Tuesday, May 31, 2005

A Poorly Chosen Example?


After taking on the subject of "what women want", and suggesting that it isn't success at the highest levels of business and industry, John Tierney is now attempting to buttress his thesis with the results of Scrabble tournaments.
For a quarter-century, women have outnumbered men at Scrabble clubs and tournaments in America, but a woman has won the national championship only once, and all the world champions have been men. Among the world's 50 top-ranked players, typically about 45 are men.
And my guess is that pretty much any of the women Tierney just referenced could beat him in at least four games out of five... which might have been an interesting subject for his column, but instead we get something else entirely.
The top players, both male and female, point to a simple explanation for the disparity: more men are willing to do whatever it takes to reach the top. You need more than intelligence and a good vocabulary to become champion. You have to spend hours a day learning words like "khat," doing computerized drills and memorizing long lists of letter combinations, called alphagrams, that can form high-scoring seven-letter words.

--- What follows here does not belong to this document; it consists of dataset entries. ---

(** * Mirror-table validation (bench/workgen/validate_mirror_tables.py)

    A shallow embedding of the Workgen mirror validator: the Python string
    operations it relies on, the metadata parser [get_mirror_file], the pair
    collector [get_mirrors], the catalog scan [get_wiredtiger_db_files] and
    the driver [main], followed by the properties of the design document
    that are settled against them.

    Conventions.  A Python [str] is a [string] whose characters are code
    points below 256.  A Python exception is a value of [exn]; a call that
    may raise returns an [outcome].  Calls into the storage engine and the
    comparison utility are recorded as [event]s, in program order. *)

From Stdlib Require Import ZArith Ascii String DecimalString.
From stdpp Require Import base option list gmap strings.

Local Open Scope string_scope.
Local Open Scope list_scope.

(** ** Python values and exceptions *)

(** The [code] attribute of a [SystemExit]: [sys.exit()] leaves it [None],
    [sys.exit(n)] stores the integer, [sys.exit("text")] the text. *)
Inductive exit_code : Type :=
  | CodeNone
  | CodeInt (n : Z)
  | CodeStr (s : string).

(** Exceptions, by what the handlers of the program can tell apart:
    instances of [Exception] carry their class name; [SystemExit] carries
    its code; every other [BaseException] (KeyboardInterrupt, ...) is
    caught by neither [except Exception] nor [except SystemExit]. *)
Inductive exn : Type :=
  | Exc (cls : string)
  | SystemExit (code : exit_code)
  | BaseExc (cls : string).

Suppose you draw the letters AELNRST. A mid-level player could shuffle the tiles for a while and find one or two seven-letter words. If the T in that rack were a U instead, the player might spend a couple of minutes fruitlessly looking for an anagram of AELNRSU.
Tierney suggests that women are inclined to chase after the genes of victorious men with the means to support children. "And when women pursued what's called a short-term reproductive strategy - a quick fling - then presumably evolution favored the woman who was attracted to a man with good genes, as manifest either in his looks or in some display of prowess." He then suggests that guys at the bottom often end up alone, giving them an incentive to complete, and attempts to close the circle: "It has been noted at Scrabble tournaments that some of the best players are single guys with wide-open social calendars."

Perhaps Mr. Tierney should consult with some of the male leaders of government, business, and industry, to see how many of them can compete at the highest levels of Scrabble, which of them read dictionaries to relax, which of them memorize lists of anagrams for fun... And perhaps he should consider why people with those traits are more inclined to have wide-open social calendars despite their tournament success. Giving Tierney's claim of "Scrabble groupies" (who presumably lust after tournament winners) its due, he may also wish to inquire how many of the leaders he interviews (the guys he describes as "the few rich winners [who] have gotten more than their share of wives (through polygamy or a series of trophy wives)") have Scrabble groupie wives.

If Mr. Tierney doesn't recognize the difference between the competitive behaviors which lead to wealth, power, and a succession of trophy wives, and those which lead to remarkable success at Scrabble with an empty social calendar, he doesn't know enough to be writing about this subject. (I don't mean to neglect the occasional socially inept CEO who is obsessed with words or numbers, or to diminish the possibility of a Rudolph Valentinos of the Scrabble set - I'm speaking in generalities, which I believe hold.) As Tierney himself suggests in his terminal sentence, the traits and interests which put you at the pinnacle of Scrabble play aren't those which are likely to make you a prime candidate as a CEO.

1 comment:

  1. It's just more verbal fetishizing of the whole Mars-and-Venus thing.